Task requirements ▸ Collect all lines from the listing that include the string "attempt".

Information provided ▸

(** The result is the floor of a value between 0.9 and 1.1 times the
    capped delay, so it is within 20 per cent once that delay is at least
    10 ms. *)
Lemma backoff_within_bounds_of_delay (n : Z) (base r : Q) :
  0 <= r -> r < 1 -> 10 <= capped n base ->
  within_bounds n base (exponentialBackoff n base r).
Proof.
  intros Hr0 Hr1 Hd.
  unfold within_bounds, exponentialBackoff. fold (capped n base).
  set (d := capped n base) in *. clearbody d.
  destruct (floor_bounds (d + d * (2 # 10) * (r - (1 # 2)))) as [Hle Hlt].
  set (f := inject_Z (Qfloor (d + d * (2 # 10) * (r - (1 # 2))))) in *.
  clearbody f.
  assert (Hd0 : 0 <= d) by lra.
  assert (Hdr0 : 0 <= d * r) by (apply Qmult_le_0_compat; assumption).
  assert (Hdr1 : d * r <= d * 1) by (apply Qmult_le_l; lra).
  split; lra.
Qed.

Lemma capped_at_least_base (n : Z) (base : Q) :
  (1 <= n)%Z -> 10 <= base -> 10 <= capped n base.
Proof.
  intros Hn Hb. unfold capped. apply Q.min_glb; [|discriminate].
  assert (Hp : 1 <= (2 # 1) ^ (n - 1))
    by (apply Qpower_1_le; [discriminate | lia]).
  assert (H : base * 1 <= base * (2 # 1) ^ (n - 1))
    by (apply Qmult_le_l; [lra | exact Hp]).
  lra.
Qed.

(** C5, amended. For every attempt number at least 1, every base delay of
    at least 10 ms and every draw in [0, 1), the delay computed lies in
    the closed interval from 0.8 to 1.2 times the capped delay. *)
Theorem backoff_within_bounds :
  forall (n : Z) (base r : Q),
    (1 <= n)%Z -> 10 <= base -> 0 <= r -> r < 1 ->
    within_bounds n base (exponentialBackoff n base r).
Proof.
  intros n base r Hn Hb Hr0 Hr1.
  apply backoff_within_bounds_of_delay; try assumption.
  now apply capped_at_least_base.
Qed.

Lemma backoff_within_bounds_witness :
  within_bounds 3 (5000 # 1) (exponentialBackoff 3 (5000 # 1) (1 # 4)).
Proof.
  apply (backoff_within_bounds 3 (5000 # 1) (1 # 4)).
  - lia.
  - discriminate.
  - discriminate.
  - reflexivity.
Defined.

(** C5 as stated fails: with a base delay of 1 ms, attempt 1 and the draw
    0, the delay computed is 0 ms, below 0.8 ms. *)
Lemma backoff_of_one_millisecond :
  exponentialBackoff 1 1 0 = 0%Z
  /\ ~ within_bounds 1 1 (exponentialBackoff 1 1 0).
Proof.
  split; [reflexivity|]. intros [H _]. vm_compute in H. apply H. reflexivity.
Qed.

---

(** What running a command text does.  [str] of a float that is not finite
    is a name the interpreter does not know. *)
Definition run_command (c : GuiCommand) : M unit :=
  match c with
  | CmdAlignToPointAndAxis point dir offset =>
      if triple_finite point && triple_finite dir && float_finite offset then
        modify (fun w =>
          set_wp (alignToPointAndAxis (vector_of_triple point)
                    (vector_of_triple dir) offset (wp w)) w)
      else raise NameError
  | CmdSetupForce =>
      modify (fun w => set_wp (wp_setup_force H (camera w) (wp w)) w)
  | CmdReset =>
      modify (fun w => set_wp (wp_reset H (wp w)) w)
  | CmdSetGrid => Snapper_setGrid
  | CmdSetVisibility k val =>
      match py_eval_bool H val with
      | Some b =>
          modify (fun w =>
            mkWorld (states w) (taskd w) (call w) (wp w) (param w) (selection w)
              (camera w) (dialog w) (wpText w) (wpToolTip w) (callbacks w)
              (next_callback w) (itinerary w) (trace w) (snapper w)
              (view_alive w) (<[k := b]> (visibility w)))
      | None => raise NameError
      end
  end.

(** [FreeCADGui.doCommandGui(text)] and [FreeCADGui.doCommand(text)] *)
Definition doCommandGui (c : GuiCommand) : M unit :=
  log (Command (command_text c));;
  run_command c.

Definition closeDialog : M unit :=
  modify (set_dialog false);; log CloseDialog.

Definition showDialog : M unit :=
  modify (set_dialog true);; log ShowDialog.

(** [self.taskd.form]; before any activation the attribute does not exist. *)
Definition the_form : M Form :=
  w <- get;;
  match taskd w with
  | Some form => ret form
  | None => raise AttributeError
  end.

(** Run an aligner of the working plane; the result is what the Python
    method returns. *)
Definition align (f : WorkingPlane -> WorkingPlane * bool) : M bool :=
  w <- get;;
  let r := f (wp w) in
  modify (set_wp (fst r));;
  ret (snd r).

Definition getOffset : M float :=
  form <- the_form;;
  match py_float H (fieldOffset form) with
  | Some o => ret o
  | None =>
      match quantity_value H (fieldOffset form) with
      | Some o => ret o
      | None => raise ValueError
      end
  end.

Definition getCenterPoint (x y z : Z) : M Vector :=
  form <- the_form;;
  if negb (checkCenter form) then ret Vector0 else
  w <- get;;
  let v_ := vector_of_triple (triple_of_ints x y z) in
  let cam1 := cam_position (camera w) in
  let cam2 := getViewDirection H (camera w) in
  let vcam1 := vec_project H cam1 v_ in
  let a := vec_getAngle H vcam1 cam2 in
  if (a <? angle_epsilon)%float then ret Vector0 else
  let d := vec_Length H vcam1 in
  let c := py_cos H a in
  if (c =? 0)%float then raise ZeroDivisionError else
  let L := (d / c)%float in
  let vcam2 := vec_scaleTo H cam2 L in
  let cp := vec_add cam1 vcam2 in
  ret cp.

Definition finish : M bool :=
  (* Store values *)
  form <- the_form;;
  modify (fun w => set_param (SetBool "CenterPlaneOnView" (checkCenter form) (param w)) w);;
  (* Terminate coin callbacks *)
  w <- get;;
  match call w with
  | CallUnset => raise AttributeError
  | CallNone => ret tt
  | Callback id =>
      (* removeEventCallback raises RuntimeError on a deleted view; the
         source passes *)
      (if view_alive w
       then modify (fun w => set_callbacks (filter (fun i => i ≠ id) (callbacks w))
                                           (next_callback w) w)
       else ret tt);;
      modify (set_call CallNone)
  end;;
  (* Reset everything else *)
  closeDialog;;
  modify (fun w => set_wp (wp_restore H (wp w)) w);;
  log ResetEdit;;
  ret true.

Result of this exercise ▸
(** C5, amended. For every attempt number at least 1, every base delay of
(** C5 as stated fails: with a base delay of 1 ms, attempt 1 and the draw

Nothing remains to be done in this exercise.